Neurobiology of Disease
Dlg1 Interactions Might Regulate Myelination
Annalisa Bolis, Silvia Coviello, Ilaria Visigalli, Carla Taveggia, Angela Bachi, et al.
(see pages 8858–8870)
To produce myelin of appropriate thickness, Schwann cells and oligodendrocytes must regulate the amount of membrane inserted into their myelinating processes. Excess membrane creates myelin outfoldings, as happens in Charcot–Marie–Tooth disease type 4B1, caused by loss of the phospholipid phosphatase myotubularin-related protein 2 (MTMR2), which associates with the scaffolding protein Discs large 1 (Dlg1).
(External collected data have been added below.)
(** The bytes of the result: the new value where it was written, the old value or zero
    elsewhere. *)
Lemma set_range_lookup old offset value i :
  0 <= offset -> (i < length (set_range old offset value))%nat ->
  set_range old offset value !! i =
  if bool_decide (offset <= Z.of_nat i < offset + len value) then value !! (i - Z.to_nat offset)%nat
  else if bool_decide (Z.of_nat i < len old) then old !! i else Some 0.
Proof.
  intros Ho Hi. pose proof (set_range_length old offset value Ho) as Hl.
  assert (Hg : forall j, (j < length (grow old (offset + len value - len old)))%nat ->
    grow old (offset + len value - len old) !! j = if bool_decide (Z.of_nat j < len old) then old !! j else Some 0).
  { intros j. unfold grow. case_bool_decide; case_if; rewrite ?length_app, ?length_replicate; intros Hj; try lia.
    - by rewrite lookup_app_l by lia.
    - done.
    - rewrite lookup_app_r by lia. rewrite lookup_replicate. split; [done|lia].  }
  assert (Hgl : len (grow old (offset + len value - len old)) = Z.max (len old) (offset + len value)).
  { unfold grow. case_if; rewrite ?length_app, ?length_replicate; lia. }
  unfold set_range, go_copy. set (g := grow _ _) in *. rewrite length_drop.
  case_bool_decide as Hin.
  - rewrite lookup_app_r by (rewrite length_take; lia). rewrite length_take.
    rewrite lookup_app_l by (rewrite length_take; lia).
    rewrite lookup_take_lt by lia. f_equal. lia.
  - rewrite <- Hg by lia. destruct (decide (Z.of_nat i < offset)).
    + rewrite lookup_app_l by (rewrite length_take; lia). apply lookup_take_lt. lia.
    + rewrite lookup_app_r by (rewrite length_take; lia). rewrite length_take.
      rewrite lookup_app_r by (rewrite length_take; lia). rewrite length_take, !lookup_drop. f_equal. lia.
Qed.

Lemma getRange_bounds start end_ n :
  0 <= n -> let '(s, e) := getRange start end_ n in 0 <= s /\ -1 <= e < n \/ n = 0 /\ 0 <= s /\ e = -1.
Proof. intros Hn. unfold getRange. repeat case_if; lia. Qed.

(** [GetRange] returns in every case: it cannot panic. *)
Lemma GetRange_exec db key start end_ m e :
  checkKeySize key = None ->
  let value := default [] (m !! encodeKVKey db key) in
  let '(s, t) := getRange start end_ (len value) in
  exec (GetRange db key start end_) m e
    (if s >? t then None else Some (take (Z.to_nat (t + 1 - s)) (drop (Z.to_nat s) value)), None) m e.
Proof.
  intros Hk value. pose proof (getRange_bounds start end_ (len value) ltac:(lia)) as Hb.
  destruct (getRange start end_ (len value)) as [s t] eqn:E.
  unfold exec, GetRange. rewrite Hk. wp_auto. fold value. rewrite E.
  case_if; [by wp_auto|]. rewrite slice_some by lia. by wp_auto.
Qed.

(** ** Bits *)

Lemma GetBit_exec db key offset m e :
  checkKeySize key = None -> 0 <= offset < 2 ^ 32 ->
  len (default [] (m !! encodeKVKey db key)) < 2 ^ 32 ->
  exec (GetBit db key offset) m e
    (if bit_at (default [] (m !! encodeKVKey db key)) offset then 1 else 0, None) m e.
Proof.
  intros Hk Ho Hl. set (value := default [] _) in *. unfold exec, GetBit. rewrite Hk. wp_auto. fold value.
  destruct (offset_parts offset Ho) as (-> & -> & Hd & Hm). rewrite (uwrap_small 32 (len value)) by lia.
  unfold bit_at. case_if.
  - rewrite lookup_ge_None_2 by lia. simpl. rewrite Z.bits_0. by wp_auto.
  - unfold index_at. rewrite (proj2 (Z.ltb_ge _ _)) by lia.
    destruct (value !! Z.to_nat (offset / 8)) as [c|] eqn:E; [|apply lookup_ge_None in E; lia].
    wp_auto. rewrite bit_test by lia. done.
Qed.

Lemma SetBit_exec db key offset on m e :
  checkKeySize key = None -> 0 <= offset < 2 ^ 32 -> on = 0 \/ on = 1 ->
  let value := default [] (m !! encodeKVKey db key) in
  exec (SetBit db key offset on) m e (if bit_at value offset then 1 else 0, None)
    (<[encodeKVKey db key := set_bit value offset on]> m) e.
Proof.
  intros Hk Ho Hon value. unfold exec, SetBit. rewrite Hk.
  assert (negb (Z.land on (Z.lnot 1) =? 0) = false) as -> by (by destruct Hon as [-> | ->]).
  wp_auto. fold value. destruct (offset_parts offset Ho) as (-> & -> & Hd & Hm).
  unfold index_at. rewrite (proj2 (Z.ltb_ge _ _)) by lia.
  destruct (grow value (offset / 8 + 1 - len value) !! Z.to_nat (offset / 8)) as [c|] eqn:E; cycle 1.
  { apply lookup_ge_None in E. unfold grow in E. destruct (_ >? _) eqn:Hg in E; zify_bool;
      rewrite ?length_app, ?length_replicate in E; lia. }
  wp_auto. rewrite bit_test by lia. unfold set_bit, bit_at. rewrite E.
  rewrite <- (grow_lookup value (offset / 8 + 1 - len value)), E. done.
Qed.

Lemma BitCount_exec db key start end_ m e :
  checkKeySize key = None ->
  let value := default [] (m !! encodeKVKey db key) in
  wf_bytes value -> len value <= MaxValueSize ->
  let '(s, t) := getRange start end_ (len value) in
  s <= t + 1 ->
  exec (BitCount db key start end_) m e (popcount (take (Z.to_nat (t + 1 - s)) (drop (Z.to_nat s) value)), None) m e.
Proof.
  intros Hk value Hwf Hl. pose proof (getRange_bounds start end_ (len value) ltac:(lia)) as Hb.
  destruct (getRange start end_ (len value)) as [s t] eqn:E. intros Hst.
  unfold exec, BitCount. rewrite Hk. wp_auto. fold value. rewrite E.
  rewrite slice_some by lia. wp_auto. split; [|done]. f_equal. unfold MaxValueSize in Hl.
  rewrite bitcount_loop_ok; [lia|by apply Forall_take, Forall_drop|lia|].
  rewrite length_take, length_drop. lia.
Qed.

Lemma BitPos_exec db key on start end_ m e :
  checkKeySize key = None -> on = 0 \/ on = 1 ->
  let value := default [] (m !! encodeKVKey db key) in
  let '(s, t) := getRange start end_ (len value) in
  s <= t + 1 ->
  exec (BitPos db key on start end_) m e
    (bitpos_loop on (if on =? 0 then 0xFF else 0) s 0 (take (Z.to_nat (t + 1 - s)) (drop (Z.to_nat s) value)), None) m e.
Proof.
  intros Hk Hon value. pose proof (getRange_bounds start end_ (len value) ltac:(lia)) as Hb.
  destruct (getRange start end_ (len value)) as [s t] eqn:E. intros Hst.
  unfold exec, BitPos. rewrite Hk.
  assert (negb (Z.land on (Z.lnot 1) =? 0) = false) as -> by (by destruct Hon as [-> | ->]).
  wp_auto. fold value. rewrite E. rewrite slice_some by lia. by wp_auto.
Qed.

(** A range that starts after its end makes [BitCount] panic. *)
Lemma BitCount_panic db key start end_ st m b e :
  checkKeySize key = None -> at_ st m b e ->
  let value := default [] (m !! encodeKVKey db key) in
  let '(s, t) := getRange start end_ (len value) in
  t + 1 < s -> BitCount db key start end_ st = (Panic, st).
Proof.
  intros Hk [(_ & Hh & _) Hm _ _] value. destruct (getRange start end_ (len value)) as [s t] eqn:E. intros Hst.
  unfold BitCount. rewrite Hk. unfold mbind, M_bind, bucket_Get, gets, db_Get. rewrite get_ok by done.
  unfold contents in Hm. rewrite Hm. fold value. rewrite E. unfold lift, slice.
  rewrite (proj2 (Z.leb_gt s (t + 1))) by lia. by rewrite andb_false_r.
Qed.

(** ** Bitwise operations on several values *)

Lemma bit_fn_laws op f : bit_fn op = Some f -> f 0 0 = 0 /\ forall a b, f a b = f b a.
Proof.
  unfold bit_fn. repeat case_bool_decide; intros [= <-]; split; try done; intros.
  - apply Z.land_comm. - apply Z.lor_comm. - apply Z.lxor_comm.
Qed.

Lemma bitop_values_spec op f value ovalue :
  bit_fn op = Some f ->
  exists res, bitop_values op value ovalue = inl res /\ len res = Z.max (len value) (len ovalue) /\
  forall i, default 0 (res !! i) = f (default 0 (value !! i)) (default 0 (ovalue !! i)).
Proof.
  intros Hf. destruct (bit_fn_laws op f Hf) as [H0 Hc]. unfold bitop_values.
  cut (forall v o, len o <= len v -> let r := zip_with f v o ++ map (fun b => f b 0) (drop (length o) v) in
    len r = len v /\ forall i, default 0 (r !! i) = f (default 0 (v !! i)) (default 0 (o !! i))).
  { intros H. destruct (_ <? _) eqn:E; zify_bool; rewrite Hf; eexists; (split; [done|]).
    - destruct (H ovalue value ltac:(lia)) as [-> Hi]. split; [lia|]. intros i. by rewrite Hi, Hc.
    - destruct (H value ovalue ltac:(lia)) as [-> Hi]. split; [lia|done]. }
  intros v o Ho r. subst r. split.
  { rewrite length_app, length_zip_with, length_map, length_drop. lia. }
  intros i. destruct (decide (i < length o)%nat) as [Hi|Hi].
  - rewrite lookup_app_l by (rewrite length_zip_with; lia).
    destruct (lookup_lt_is_Some_2 o i Hi) as [y Ey]. destruct (lookup_lt_is_Some_2 v i ltac:(lia)) as [x Ex].
    by rewrite lookup_zip_with, Ex, Ey.
  - rewrite lookup_app_r by (rewrite length_zip_with; lia). rewrite length_zip_with.
    rewrite (lookup_ge_None_2 o) by lia. rewrite list_lookup_fmap, lookup_drop.
    replace (length o + (i - length v `min` length o))%nat with i by lia. by destruct (v !! i).
Qed.

(** The value of byte [i] of a list of values, combined by [f]. *)
Definition combine (f : Z -> Z -> Z) (values : list bytes) (acc : bytes) (i : nat) : Z :=
  fold_left f (map (fun v : bytes => default 0 (v !! i)) values) (default 0 (acc !! i)).

Lemma bitop_loop_total db op f srcKeys value m e :
  bit_fn op = Some f -> Forall (fun k => checkKeySize k = None) srcKeys ->
  let val k := default [] (m !! encodeKVKey db k) in
  exists res, len res = fold_left Z.max (map (fun k => len (val k)) srcKeys) (len value) /\
  (forall i, default 0 (res !! i) = combine f (map val srcKeys) value i) /\
  forall (Q : bytes + error -> _ -> _ -> _ -> Prop) b, Q (inl res) m b e -> wp (bitop_loop db op srcKeys value) Q m b e.
Proof.
  intros Hf Hks val. revert value; induction Hks as [|k ks Hk Hks IH]; intros value; simpl.
  { exists value. repeat split. intros Q b HQ. by wp_auto. }
  destruct (bitop_values_spec op f value (val k) Hf) as (res & E & Hl & Hi).
  destruct (IH res) as (res' & Hl' & Hi' & Hw). exists res'. split; [by rewrite Hl', Hl|]. split.
  - intros i. rewrite Hi'. unfold combine. simpl. by rewrite Hi.
  - intros Q b HQ. rewrite Hk. wp_auto. fold (val k). rewrite E. by apply Hw.
Qed.

Lemma BitOP_exec db op f dest src rest m e :
  checkKeySize dest = None -> bit_fn (ToLower op) = Some f -> rest <> [] ->
  Forall (fun k => checkKeySize k = None) rest ->
  let val k := default [] (m !! encodeKVKey db k) in
  exists res, exec (BitOP db op dest (src :: rest)) m e (len res, None) (<[encodeKVKey db dest := res]> m) e /\
  len res = fold_left Z.max (map (fun k => len (val k)) rest) (len (val src)) /\
  forall i, default 0 (res !! i) = combine f (map val rest) (val src) i.
Proof.
  intros Hd Hf Hne Hks val.
  destruct (bitop_loop_total db (ToLower op) f rest (val src) m e Hf Hks) as (res & Hl & Hi & Hw).
  exists res. split; [|done]. unfold exec, BitOP. rewrite Hd.
  assert (Hnot : bool_decide (ToLower op = BitNot) = false).
  { apply bool_decide_eq_false. intros E. rewrite E in Hf. done. }
  rewrite Hnot. cbn [andb]. destruct rest as [|k rest]; [done|]. rewrite (proj2 (Z.ltb_ge _ _)) by (simpl; lia).
  wp_auto. fold (val src). apply Hw. wp_auto. done.
Qed.

(** ** Several keys *)

Lemma mget_loop_ok db m it keys acc :
  snap it = sorted_entries m -> Forall (fun k => checkKeySize k = None) keys ->
  mget_loop db it keys acc = (Some (acc ++ map (fun k => m !! encodeKVKey db k) keys), None).
Proof.
  intros Hs Hks. revert it acc Hs; induction Hks as [|k ks Hk Hks IH]; intros it acc Hs; cbn [mget_loop map].
  { by rewrite app_nil_r. }
  rewrite Hk. destruct (Find_lookup m it (encodeKVKey db k) Hs) as [Hv Hs'].
  destruct (Find it _) as [it1 v]. cbn [fst snd] in *. subst v. rewrite (IH it1 _ Hs'). by rewrite <- app_assoc.
Qed.

Lemma MGet_exec db keys m e :
  Forall (fun k => checkKeySize k = None) keys ->
  exec (MGet db keys) m e (Some (map (fun k => m !! encodeKVKey db k) keys), None) m e.
Proof.
  intros Hks. unfold exec, MGet. eapply wp_gets; [|done]. intros st [_ <- _ _].
  rewrite (mget_loop_ok db (contents st)); [done|apply iter_snap|done].
Qed.
(** [LTrim] with a range of elements. *)
Lemma LTrim_keep db key head l start stop m e :
  checkKeySize key = None -> list_at db m key head l -> in_i32 start -> in_i32 stop ->
  let s := if start <? 0 then len l + start else start in
  let t := if stop <? 0 then len l + stop else stop in
  let a := Z.max 0 s in let b := Z.min (len l - 1) t + 1 in
  l <> [] -> s < len l -> s <= t -> 0 <= t ->
  exec (LTrim db key start stop) m e None
    (apply_ops (shrink_ops db m key (outside head l a b) (head + a) (head + b - 1)) m) e.
Proof.
  intros Hk Hl Hs Ht s t a b Hne E1 E2 E3. assert (0 < len l) by (destruct l; [done|simpl; lia]).
  pose proof (list_seq_range _ _ _ _ _ Hl) as (H1 & H2 & H3 & H4 & H5).
  unfold exec, LTrim, ltrim2. rewrite Hk, (int32_small start), (int32_small stop) by done. wp_auto.
  unfold in_i32, ltail, listMinSeq, listMaxSeq in *. eapply wp_lGetMeta; [exact Hl|]. cbv beta iota zeta.
  rewrite !norm_i32 by (done || lia). fold s t.
  rewrite (proj2 (orb_false_iff _ _)) by (rewrite Z.geb_leb, Z.gtb_ltb; split; [apply Z.leb_gt|apply Z.ltb_ge]; lia).
  assert ((if s <? 0 then 0 else s) = a) as -> by (unfold a; case_if; lia).
  rewrite (int32_small (len l - 1)) by (unfold in_i32; lia).
  assert ((if t >=? len l then len l - 1 else t) = b - 1) as -> by (unfold b; case_if; lia).
  replace (b - 1 + 1) with b by lia. rewrite (int32_small (head + a)), (int32_small (head + (b - 1))) by (unfold in_i32; lia).
  apply wp_bind, (wp_delete_run db key head l); [done| |intros x Hx%elem_of_seqZ; lia|].
  { intros Hc. zify_bool. by replace a with 0 by lia. }
  apply wp_bind, (wp_delete_run db key head l); [done| |intros x Hx%elem_of_seqZ; lia|].
  { intros Hc. zify_bool. apply seqZ_nil. lia. }
  apply wp_bind, wp_lSetMeta; [unfold in_i32; lia..|]. wp_auto. split; [done|]. split; [|done]. f_equal.
  unfold shrink_ops, outside. rewrite !map_app, <- !app_assoc. replace (head + (b - 1)) with (head + b - 1) by lia.
  rewrite (proj2 (Z.eqb_neq (head + b - 1 - (head + a) + 1) 0)) by lia. by rewrite app_nil_r.
Qed.
(** ** Containment *)

Lemma contained_sIncrSize db key delta : contained db (sIncrSize db key delta).
Proof. unfold sIncrSize. contained_auto. Qed.
#[local] Hint Resolve contained_sIncrSize : ledis.
Lemma start_stop_set db key : in_db db (sEncodeStartKey db key) /\ in_db db (sEncodeStopKey db key).
Proof.
  split; [by eexists|]. unfold sEncodeStopKey. rewrite sEncodeSetKey_split, set_last_snoc.
  unfold member_pre. rewrite <- app_assoc. by eexists.
Qed.
Lemma contained_sDelete db t key : contained db (sDelete db t key).
Proof.
  unfold sDelete. contained_auto. destruct (start_stop_set db key). apply contained_Delete. eapply items_in_db; eassumption.
Qed.
#[local] Hint Resolve contained_sDelete : ledis.
Lemma contained_SCard db key : contained db (SCard db key).
Proof. unfold SCard. contained_auto. Qed.
#[local] Hint Resolve contained_SCard : ledis.
Lemma contained_sExpireAt db key when : contained db (sExpireAt db key when).
Proof. unfold sExpireAt. contained_auto. Qed.
#[local] Hint Resolve contained_sExpireAt : ledis.
Lemma contained_sSetItem db key member : contained db (sSetItem db key member).
Proof. unfold sSetItem. contained_auto. Qed.
Lemma contained_sadd_loop db key args num : contained db (sadd_loop db key args num).
Proof. revert num; induction args as [|x args IH]; intros num; simpl; contained_auto; auto. Qed.
#[local] Hint Resolve contained_sadd_loop : ledis.
Lemma contained_SAdd db key args : contained db (SAdd db key args).
Proof. unfold SAdd. contained_auto. Qed.
Lemma contained_srem_loop db key it args num : contained db (srem_loop db key it args num).
Proof. revert it num; induction args as [|f args IH]; intros it num; simpl; contained_auto; auto. Qed.
#[local] Hint Resolve contained_srem_loop : ledis.
Lemma contained_SRem db key args : contained db (SRem db key args).
Proof. unfold SRem. contained_auto. Qed.
Lemma contained_SMembers db key : contained db (SMembers db key).
Proof. unfold SMembers. contained_auto. Qed.
#[local] Hint Resolve contained_SMembers : ledis.
Lemma contained_SIsMember db key x : contained db (SIsMember db key x).
Proof. unfold SIsMember. contained_auto. Qed.
Lemma contained_SKeyExists db key : contained db (SKeyExists db key).
Proof. unfold SKeyExists. contained_auto. Qed.
Lemma contained_sdiff_loop db keys D : contained db (sdiff_loop db keys D).
Proof. revert D; induction keys as [|k keys IH]; intros D; simpl; contained_auto; auto. Qed.
Lemma contained_sinter_loop db keys D : contained db (sinter_loop db keys D).
Proof. revert D; induction keys as [|k keys IH]; intros D; simpl; contained_auto; auto. Qed.
Lemma contained_sunion_loop db keys D : contained db (sunion_loop db keys D).
Proof. revert D; induction keys as [|k keys IH]; intros D; simpl; contained_auto; auto. Qed.
#[local] Hint Resolve contained_sdiff_loop contained_sinter_loop contained_sunion_loop : ledis.
Lemma contained_sDiffGeneric db keys : contained db (sDiffGeneric db keys).
Proof. unfold sDiffGeneric. contained_auto. Qed.
Lemma contained_sInterGeneric db keys : contained db (sInterGeneric db keys).
Proof. unfold sInterGeneric. contained_auto. Qed.
Lemma contained_sUnionGeneric db keys : contained db (sUnionGeneric db keys).
Proof. unfold sUnionGeneric. contained_auto. Qed.
#[local] Hint Resolve contained_sDiffGeneric contained_sInterGeneric contained_sUnionGeneric : ledis.
Lemma contained_sStoreGeneric db dst opt keys : contained db (sStoreGeneric db dst opt keys).
Proof. unfold sStoreGeneric. contained_auto. Qed.
Lemma contained_SClear db key : contained db (SClear db key).
Proof. unfold SClear. contained_auto. Qed.
Lemma contained_SMclear db keys : contained db (SMclear db keys).
Proof. unfold SMclear. contained_auto. Qed.
Lemma contained_SExpire db key duration : contained db (SExpire db key duration).
Proof. unfold SExpire. contained_auto. Qed.
Lemma contained_SExpireAt db key when : contained db (SExpireAt db key when).
Proof. unfold SExpireAt. contained_auto. Qed.
Lemma contained_STTL db key : contained db (STTL db key).
Proof. unfold STTL. contained_auto. Qed.
Lemma contained_SPersist db key : contained db (SPersist db key).
Proof. unfold SPersist. contained_auto. Qed.

End Spec.
(* ===== verification/TZSet.v ===== *)
(** * Sorted sets (src/ledis/t_zset.go)

    A sorted set is a size entry, one entry per member with its score, and one entry per
    member in the score index, whose keys sort by score and then by member.  Every
    operation of the type except [zFlush] (see Flush.v). *)

From S2P Require Import Prelude Driver Store Keys Util Core Frame Refine Coll.

Definition MinScore : Z := - 2 ^ 63 + 1.
Definition MaxScore : Z := 2 ^ 63 - 1.
Definition InvalidScore : Z := - 2 ^ 63.

Definition AggregateSum : Z := 0.
Definition AggregateMin : Z := 1.
Definition AggregateMax : Z := 2.

Record ScorePair := mkScorePair { Score : Z; Member : bytes }.

Definition checkZSetKMSize (key member : bytes) : option error :=
  if (len key >? MaxKeySize) || (len key =? 0) then Some errKeySize
  else if (len member >? MaxZSetMemberSize) || (len member =? 0) then Some errZSetMemberSize
  else None.

Definition getAggregateFunc (aggregate : Z) : option (Z -> Z -> Z) :=
  if aggregate =? AggregateSum then Some (fun a b => int64 (a + b))
  else if aggregate =? AggregateMax then Some (fun a b => if a >? b then a else b)
  else if aggregate =? AggregateMin then Some (fun a b => if a >? b then b else a)
  else None.

Section Ops.
Context {B : Backend} {O : MapOrder}.
Implicit Types (db : DB) (t : BatchId) (key member : bytes).

Definition zSetItem db t key (score : Z) member : M (Z * option error) :=
  if (score <=? MinScore) || (score >=? MaxScore) then mret (0, Some errScoreOverflow)
  else
    let ek := zEncodeSetKey db key member in
    let finish (found : Z) : M (Z * option error) :=
      _ ← batch_Put t ek (PutInt64 score);
      _ ← batch_Put t (zEncodeScoreKey db key member score) [];
      mret (found, None) in
    '(v, err) ← bucket_Get ek;
    match err with
    | Some err => mret (0, Some err)
    | None =>
        match v with
        | Some _ =>
            let '(s, err) := Int64 v None in
            match err with
            | Some err => mret (0, Some err)
            | None => _ ← batch_Delete t (zEncodeScoreKey db key member s); finish 1
            end
        | None => finish 0
        end
    end.

Definition zDelItem db t key member (skipDelScore : bool) : M (Z * option error) :=
  let ek := zEncodeSetKey db key member in
  '(v, err) ← bucket_Get ek;
  match err with
  | Some err => mret (0, Some err)
  | None =>
      match v with
      | None => mret (0, None)
      | Some _ =>
          if negb skipDelScore then
            let '(s, err) := Int64 v None in
            match err with
            | Some err => mret (0, Some err)
            | None =>
                _ ← batch_Delete t (zEncodeScoreKey db key member s);
                _ ← batch_Delete t ek;
                mret (1, None)
            end
          else _ ← batch_Delete t ek; mret (1, None)
      end
  end.

Definition zIncrSize db t key (delta : Z) : M (Z * option error) :=
  let sk := zEncodeSizeKey db key in
  '(v, e) ← bucket_Get sk;
  let '(size, err) := Int64 v e in
  match err with
  | Some err => mret (0, Some err)
  | None =>
      let size := int64 (size + delta) in
      if size <=? 0 then
        _ ← batch_Delete t sk;
        _ ← rmExpire db t ZSetType key;
        mret (0, None)
      else
        _ ← batch_Put t sk (PutInt64 size);
        mret (size, None)
  end.

Definition zIterator db key (min max offset count : Z) (reverse : bool) : M RangeLimitIterator :=
  let minKey := zEncodeStartScoreKey db key min in
  let maxKey := zEncodeStopScoreKey db key max in
  if negb reverse then bucket_RangeLimitIterator (Some minKey) (Some maxKey) RangeClose offset count
  else bucket_RevRangeLimitIterator (Some minKey) (Some maxKey) RangeClose offset count.

(** The loop of [zRemRange]: the number of members removed, or the error that ends it. *)
Fixpoint zrem_loop db t key (items : list (bytes * bytes)) (num : Z) : M (Z + error) :=
  match items with
  | [] => mret (inl num)
  | (sk, _) :: items' =>
      match zDecodeScoreKey db sk with
      | inr _ => zrem_loop db t key items' num
      | inl (_, m, _) =>
          '(n, err) ← zDelItem db t key m true;
          match err with
          | Some err => mret (inr err)
          | None =>
              let num := if n =? 1 then int64 (num + 1) else num in
              _ ← batch_Delete t sk;
              zrem_loop db t key items' num
          end
      end
  end.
Targeted membrane insertion depends on several proteins, including transport proteins, e.g., kinesin 13B (kif13B), and a targeting and tethering complex called the exocyst. Bolis et al. found that Dlg1 interacts with kif13B and the exocyst protein Sec8, as well as with MTMR2. In cocultures of dorsal root ganglion neurons and myelinating Schwann cells that lack MTMR2, myelin outfoldings were produced, but were rescued by titrated knockdown of Sec8. Knockdown of Dlg1, kif13B, or Sec8 decreased myelination by wild-type Schwann cells. The authors propose that Dlg1 interactions with kif13B/Sec8 or MTMR2 promote or inhibit membrane addition, respectively.